What gets me through my difficulty is thinking in terms of Wabi Sabi - a beauty so stunning with its imperfection that it pierces the heart. It is available to see in the world everywhere, everyday. I'm getting better at seeing it in others and in the natural world.

Perhaps now, I will try to see Wabi Sabi within me.

Wednesday, January 20, 2010

Just breathe

In today's group meditation, a prayer was offered to begin the group. After listening to a week of turmoil about Haiti's major earthquake and learning that another quake struck last night, it was a humble beginning to our session.

However, sitting in the midst of the world's turmoil seemed unbearable. I felt wet around the eyes as I tried to settle down.

Yesterday I visited my maternal grandmother and her caregiver. My grandmother stroked in the early 2000's and has received near total care since then. The only thing she can do voluntarily is say a few words (no, yes, baby) and eat with assistance. She is moved from her bed into a wheelchair and back with a Hoyer lift. She has had several live-in carers through an agency. But her current carer, Flower, has been such a gift. (I am not using her real name to protect her privacy.)

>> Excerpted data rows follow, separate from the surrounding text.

(** ** Properties *)

(** The start of the relay.  With a session secret, a data directory and a code for
    the drop box, over the data of an earlier run, everything is wired: every accessor
    gives its service, single sign-on exactly when it is enabled.  Of the mounts only
    the drop box is ONLINE, open to all and without a time of expiry, and no connection
    is left; it is served from its directory and believes in no identity.  The files of
    the drop box whose time has come are gone with their records, and nothing else on
    the disk has changed.  At the end the state is the one before the start. *)
Theorem relay_boots `{Hmac} now cwd config secret s code d :
  bootable config cwd secret s code d →
  removable (path_join cwd s) (dk_fs d) (get_expired_for_mount now code (dk_ttl d)).*1 →
  ∃ d' st app, lifespan_start now cwd config d = (d', inr st) ∧
    require_registry st = inr tt ∧ require_session st = inr {| rs_secret_key := secret |} ∧
    require_account_store st = inr tt ∧ require_file_ttl_db st = inr tt ∧
    ((∃ x, require_oidc st = inr x) ↔ oidc_enabled config = true) ∧
    rt_local_mounts st = {[ code := app ]} ∧ folder_ok (dk_fs d') app ∧
    (∀ headers, _verified_identity (ac_config app) headers = inr None) ∧
    _connections (dk_registry d') = ∅ ∧
    (∀ k, match mounts (dk_registry d') !! k with
          | Some row => if decide (k = code)
                        then m_status row = ONLINE ∧ m_access_mode row = OPEN_MODE ∧ m_expires_at row = None
                        else m_status row ≠ ONLINE
          | None => k ≠ code
          end) ∧
    dk_accounts d' = dk_accounts d ∧
    ft_rows (dk_ttl d') = filter (λ kv, ¬ (kv.1.1 = code ∧ kv.2.1 ≤ now)) (ft_rows (dk_ttl d)) ∧
    (∀ k, dk_fs d' !! k =
       if decide (k ∈ full_path (path_join cwd s) <$> (get_expired_for_mount now code (dk_ttl d)).*1)
       then None else dk_fs d !! k) ∧
    lifespan_end code st = init_state.
Proof.
  intros Hb Hr. rewrite (lifespan_loop _ _ _ _ _ _ _ Hb).
  destruct (boot_removes (path_join cwd s) (get_expired_for_mount now code (dk_ttl d)).*1 (before_loop now code d))
    as (t & E & [Hk1 Hk2] & Ht); [apply Hb|done|].
  unfold mbind, M_bind, mret, M_ret. rewrite E. cbv beta iota.
  eexists _, _, _. split; [reflexivity|]. cbn [rt_local_mounts wired].
  destruct (bt_code _ _ _ _ _ _ Hb) as [_ Hcn].
  split_and!; try done.
  - rewrite <- (oidc_wired config cwd secret s code). unfold require_oidc, is_Some.
    destruct (rt_oidc _) as [x|]; naive_solver.
  - split; cbn; apply Hk2.
  - by apply (dropbox_row now code (dk_registry d) code).
  - intros k. by apply dropbox_row.
  - unfold lifespan_end. cbn. by rewrite delete_singleton_eq.
Qed.

(** The start fails when an expired record names a directory, as it does when the
    file of that name was deleted and a folder made in its place: [os.remove] raises,
    which nothing catches here.  The records are deleted before the files, so the next
    start succeeds, but the files behind the directory in the list have lost their
    records and stay for good. *)
Theorem boot_trips_over_directory now cwd config secret s code d pre names post :
  bootable config cwd secret s code d →
  (get_expired_for_mount now code (dk_ttl d)).*1 = pre ++ join_slash names :: post →
  removable (path_join cwd s) (dk_fs d) pre → names ≠ [] → Forall plain_name names →
  dk_fs d !! (dropbox_dir (path_join cwd s) ++ names) = Some FDir →
  ∃ d1, lifespan_start now cwd config d = (d1, inl BootOSError) ∧
    (∀ k, k ∉ full_path (path_join cwd s) <$> pre → dk_fs d1 !! k = dk_fs d !! k) ∧
    get_expired_for_mount now code (dk_ttl d1) = [] ∧
    ∃ d2 st, lifespan_start now cwd config d1 = (d2, inr st) ∧
      ∀ k, k ∉ full_path (path_join cwd s) <$> pre → dk_fs d2 !! k = dk_fs d !! k.
Proof.
  intros Hb Hl Hr Hne Hn Hd. rewrite (lifespan_loop _ _ _ _ _ _ _ Hb), Hl.
  destruct (boot_removes (path_join cwd s) pre (before_loop now code d)) as (t & E & [Hk1 Hk2] & Ht); [apply Hb|done|].
  unfold mbind at 1, M_bind at 1. rewrite for_each_app. unfold mbind at 1, M_bind at 1. rewrite E. cbv beta iota.
  cbn [for_each]. unfold mbind at 1, M_bind at 1.
  assert (t !! (dropbox_dir (path_join cwd s) ++ names) = Some FDir) as Hd1.
  { rewrite Ht. rewrite decide_False; [done|]. intros (fp & Hfp & Hin)%list_elem_of_fmap.
    unfold removable in Hr. rewrite Forall_forall in Hr. destruct (Hr fp Hin) as (ns & Hns & Hnp & -> & Hnd).
    rewrite full_path_plain in Hfp by done. rewrite <- Hfp in Hnd. done. }
  rewrite boot_remove_real by done. cbn [dk_fs with_disk_fs]. rewrite Hd1. cbv beta iota.
  set (d1 := with_disk_fs t (before_loop now code d)). exists d1.
  assert (∀ k, k ∉ full_path (path_join cwd s) <$> pre → dk_fs d1 !! k = dk_fs d !! k) as Hsame.
  { intros k Hk. cbn. by rewrite Ht, decide_False by done. }
  assert (get_expired_for_mount now code (dk_ttl d1) = []) as Hnone.
  { cbn. unfold get_expired_for_mount. cbn [ft_rows]. apply elem_of_nil_inv. intros x.
    rewrite list_elem_of_omap. intros ([[m p] [e made]] & Hin & Hx). apply elem_of_map_to_list in Hin.
    apply map_lookup_filter_Some in Hin as [_ Hno]. cbn in Hx, Hno.
    case_bool_decide; [|done]. cbn in Hx. destruct (Z.leb_spec e now); [|done]. by apply Hno. }
  split; [done|]. split; [done|]. split; [done|].
  assert (bootable config cwd secret s code d1) as Hb1.
  { destruct Hb as [H1 H2 H3 H4]. split; try done. }
  rewrite (lifespan_loop _ _ _ _ _ _ _ Hb1), Hnone. eexists _, _. split; [reflexivity|]. exact Hsame.
Qed.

Flower is in her 60's and is from Haiti. She has family living all over. Her own 90+ year old mother lives in Haiti with another family member. I kept wanting to call her last week, but her French-Haitian dialect is difficult to understand in English. Telephone calls are usually very brief and to the point. I needed to see her in person.

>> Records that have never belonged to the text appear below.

(** What a program comes to: it ends, or it runs. *)
Inductive Outcome :=
| ParserExit (e : CliExit)
| StartFailed (e : StartError)
| ServesLan (host : pystr) (port : Z) (config : AppConfig)
| RunsAgent (run : AgentRun).

(** [main] of the server.  [stdin_password] and [typed_password] are what [sys.stdin] and
    [getpass] give. *)
Definition main (salt : bytes) (t : fs) (cwd : path) (stdin_password typed_password : pystr)
    (args : list pystr) : Outcome :=
  match _parse_args args with
  | inl e => ParserExit e
  | inr (CommandMount a password_stdin) =>
      match run_mount hashpw salt t cwd (if (password_stdin : bool) then stdin_password else typed_password) a with
      | inl e => StartFailed e
      | inr r => RunsAgent r
      end
  | inr (CommandLan a) =>
      match run_lan_server hashpw salt t cwd a with
      | inl e => StartFailed e
      | inr (host, port, config) => ServesLan host port config
      end
  end.

Definition run_with_defaults (salt : bytes) (t : fs) (cwd : path) (stdin_password typed_password : pystr)
    (folder : pystr) : Outcome :=
  main salt t cwd stdin_password typed_password [folder].

(** *** The relay *)

Inductive RelayAction := RHelp | RHost | RPort.

Record RelayNs := { rn_host : option pystr; rn_port : option Z }.

Definition relay_parser : Parser RelayAction RelayNs :=
  {| opts := [(py "-h", RHelp); (py "--help", RHelp); (py "--host", RHost); (py "--port", RPort)];
     flag a := match a with RHelp => true | _ => false end;
     act a v ns := match a with
                   | RHelp => inl (SystemExit 0)
                   | RHost => inr {| rn_host := Some v; rn_port := rn_port ns |}
                   | RPort => match arg_int v with
                              | Some z => inr {| rn_host := rn_host ns; rn_port := Some z |}
                              | None => inl usage_error
                              end
                   end;
     folder := None |}.

Inductive RelayOutcome :=
| RelayParserExit (e : CliExit)
| RelayValueError
| RelayServes (env : RelayEnv) (host : pystr) (port : Z).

Yesterday was the day. With CNN on in the background, she told me that her mother was okay. Her family in the house was okay. The neighbors lost everything and there was a stench in the air. It was implied that bodies were decomposing in those buildings. A cousin who had tried for years to get pregnant lost her month old infant, their only child. It was unclear if it was directly related to the quake or not.

As she was talking, my grandmother started choking. She quickly stopped breathing in or out. No sound. Eyes shut tight. Body rigid. Then a few flutters from her eyelids. My aunt who stops by after work most days was there. She started beating on her back, as if this would be helpful. In what felt like minutes, but was most likely 15-20 seconds max, grandmother started a funny, throaty, snoring, snorting-type sound. Her eyes remained closed.

Air was beginning to move slightly in and out. Grandmother's breathing did not clear up immediately. She had no great coughing spell that a healthier, younger person might have had. She rattled and snored through her raspy breathing for another 15 minutes or so before settling into a quiet breathing pattern. She was returned to bed exhausted.

During this episode, my mind raced back to the time I accidentally attended her uncle's death. He had broken his hip and had been put in a nursing home. He was in pain. There would be no setting his hip.

This is when I learned that his long-standing leg pains before the fracture were likely related to serving in WWI. He had gotten behind enemy lines and had to fake his death. He was bayoneted in the leg to see if he responded. His fake death must have been convincing enough. His breathing must have been extremely shallow.

The last time Grandmother visited him, she said his neck was stiff and that meant he was going to die. She refused to go back and see him.

I decided to stay with him the next afternoon. While I left to make a call, an aide came to feed him. As I was walking in, I saw him dutifully take in the food and then cough. He had inhaled the food. He was choking to death. The aide quickly got a nurse. There was nothing to be done.

Growing up on a farm, I saw lots of death. But no one is prepared for the death of loved one. It is always accidental, the wrong time, a sudden loss.

When my grandmother stopped breathing, a deep irrational place in my mind was saying, "Oh please, do not die while I am here. I don't want to feel responsible for this. Why do people die when I visit?" A child's magical reasoning and sense of responsibility had surfaced in the face of helplessness.

Another thought occured almost simultaneously, "This is no way to live. Perhaps she will finally find peace. How long must she suffer?"

My own response was to clear my throat during the visit and whenever I thought about it. Even as I write this, I find myself clearing my throat and aware of sinus drainage, thickening spit, and imaginary lung congestion.

After meditation, members of the group wanted to talk about politics and history and power. I got sucked in. There are big Buddhist ideas like impermanence and equanimity we could have discussed. But mostly, I just wanted us to appreciate breathing.